UK GDP falls 2.9% in January due to new lockdown
Chancellor of the Exchequer Rishi Sunak has today revealed data showing a 2.9% drop in Gross Domestic Product (GDP) during January – as the country went into its third national lockdown.
Current Office for Budget Responsibility (OBR) forecasts have GDP dropping 3.8% in Q1 2021 before growing 3.9% in Q2, should the vaccine rollout continue to be a success.
Alongside this announcement, it was revealed that exports of goods fell by £5.3bn in January 2021, and imports fell by £8.9bn.
In total, the UK economy is 9% smaller than it was before the start of the coronavirus pandemic.
In a statement, Sunak said: “Today’s figures highlight the impact the pandemic continued to have on our economy at the start of the year as we tackled the new variant of the virus – and I know this is a cause of concern for many.”
Deputy National Statistician for Economic Statistics at the Office for National Statistics, Jonathan Athow said: “The economy took a notable hit in January, albeit smaller than some expected, with retail, restaurants, schools and hairdressers all affected by the latest lockdown. Manufacturing also saw its first decline since April, with car manufacturing falling significantly. However, increases in health services from both vaccine rollout and increased testing partially offset the declines in other industries.”
In response to the announcement, Anneliese Dodds, Labour’s shadow chancellor, said: “Today’s figures confirm that under the Conservatives we’ve had the worst economic crisis of any major economy. Rather than securing the recovery, Rishi Sunak’s budget last week risked weakening it through a combination of pay cuts and tax rises, and a looming cut to social security just as unemployment is set to spike.”
Ian Warwick, Managing Partner at Deepbridge Capital, said: “The numbers reflect the UK’s difficult start to the year, amidst ongoing Brexit and Covid uncertainty. However, there are now clear glimmers of light at the end of what has been a long journey. The UK has already administered more than 23 million coronavirus vaccinations and the number of daily infections is falling. The yield of UK gilts has also started to rise which, has edged the economy further away from negative interest rates while the Government has worked hard, in an incredibly difficult environment, to create a capital lifeline to many businesses. With any period of economic recovery, it is agile companies which tend to lead the way. The UK continues to be a leader in the start-up and scale-up ecosystem and this will be increasingly important over the months and years ahead. As well as the Covid-specific measures introduced by the Chancellor last week, initiatives such as the Enterprise Investment Scheme (EIS) will continue to be vitally important in empowering growth in the UK. Given the economic impact of the global Coronavirus pandemic, it is remarkable that we have such buoyant OBR forecasts for the coming years.

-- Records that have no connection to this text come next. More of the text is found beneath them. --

(** The arcs [push_forward_unary] builds for zero extension. *)
Lemma push_zext (in_size out_size : Z) (in1 r self : circle_range) (x : Z) :
  valid_size in_size -> valid_size out_size -> in_size < out_size ->
  range_of in_size in1 -> denotes in1 x ->
  push_forward_unary self IntZext in1 in_size out_size = (r, true) ->
  range_of out_size r /\ denotes r x.
Proof.
  intros Hi Ho Hlt HR Hd Hp. pose proof (resize_range in_size out_size in1) as Hsz.
  pose proof (residue_unit in_size in1) as Hu. pose proof (range_of_dom _ _ HR) as Hdom.
  destruct HR as [H Hm]. pose proof Hd as Hx. apply denotes_arc in Hx as (E & Hx & Hc & Ha); [|done].
  unfold push_forward_unary in Hp. rewrite E, (calc_mask_modulus out_size Ho) in Hp.
  destruct (modulus_split in_size out_size Hi Ho Hlt) as (q & Eq & Hq).
  pose proof (modulus_ge in_size Hi). pose proof (modulus_ge out_size Ho). shape H.
  assert (2 * modulus in_size <= modulus out_size) by nia.
  pose proof (wf_left _ H E). pose proof (wf_right _ H E).
  replace (step64 in1) with (step in1) in *. unfold is_value in Hsz.
  pose proof (Z.mod_pos_bound (left in1) (step in1) ltac:(lia)). wsimpl.
  destruct (Z.eqb_spec (left in1) (right in1)) as [Elr|Nlr].
  - injection Hp as <-. replace (mask in1 + 1) with (modulus in_size) by lia. rewrite w64_small by lia.
    assert (range_of out_size (CR (left in1 mod step in1) (modulus in_size + left in1 mod step in1)
              (modulus out_size - 1) false (step in1))) as HR.
    { apply Hsz; [done..|lia|lia|]. rewrite Z.add_comm. symmetry. by apply Hu. }
    split; [done|]. destruct HR as [W _]. apply denotes_CR; [done|].
    rewrite Z.mod_mod by lia. split; [lia|]. split; [done|]. left.
    rewrite <- Hc in *. pose proof (Z.mod_le x (step in1)). lia.
  - rewrite land_mask in Hp by apply wf_shape, H.
    destruct (last_value in1 H E Nlr) as (He & Hec & Hin). specialize (Hin x Hd).
    set (e := (right in1 - step in1) mod dom in1) in *.
    destruct (Z.ltb_spec e (left in1)); [discriminate|]. injection Hp as <-. rewrite w64_small by lia.
    assert (range_of out_size (CR (left in1) (e + step in1) (modulus out_size - 1) false (step in1))) as HR.
    { apply Hsz; [done..|lia|lia|]. replace (e + step in1) with (e + 1 * step in1) by lia.
      rewrite Z.mod_add by lia. done. }
    split; [done|]. destruct HR as [W _]. apply denotes_CR; [done|]. split; [lia|]. split; [done|].
    left. lia.
Qed.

“We fully expect that the innovative technology and life sciences companies that we work with will be at the forefront of this recovery. Entrepreneurs and scale-up businesses will lead the way for growth and we believe there should continue to be a genuine need for the research, development and/or products such companies are producing. Of course, the life sciences sector has perhaps never seen greater focus and there continues to be great UK innovations in this space. The biggest problem for growing early-stage companies may be access to funding, but we expect UK investors and financial advisers to continue to utilise EIS to support such great companies whilst allowing investors to benefit from the generous potential tax reliefs on offer. EIS has never been a more important Government tool for supporting the UK economy and it has never been more vital for investors to understand the potential benefits.”
Alpesh Paleja, CBI Lead Economist, said: “Activity fell in January as widely expected, with much of the UK entering some form of lockdown at the start of the year. However, the decline was notably smaller than the first lockdown in Spring 2020, demonstrating the growing ability of businesses and households to adapt to greater restrictions on mobility
“Nonetheless, a year of repeated restrictions have taken their toll on growth, jobs, costs and wellbeing. There are reasons for optimism, with vaccine rollout proceeding at pace, and further financial support in last week’s Budget providing a bridge for firms to get to the other side.
“As we look towards recovery, the Government must now have a laser-like focus on the UK’s longer-term competitiveness by prioritising measures which stimulate jobs and skills growth, fulfil levelling-up ambitions and accelerate moves towards net zero.”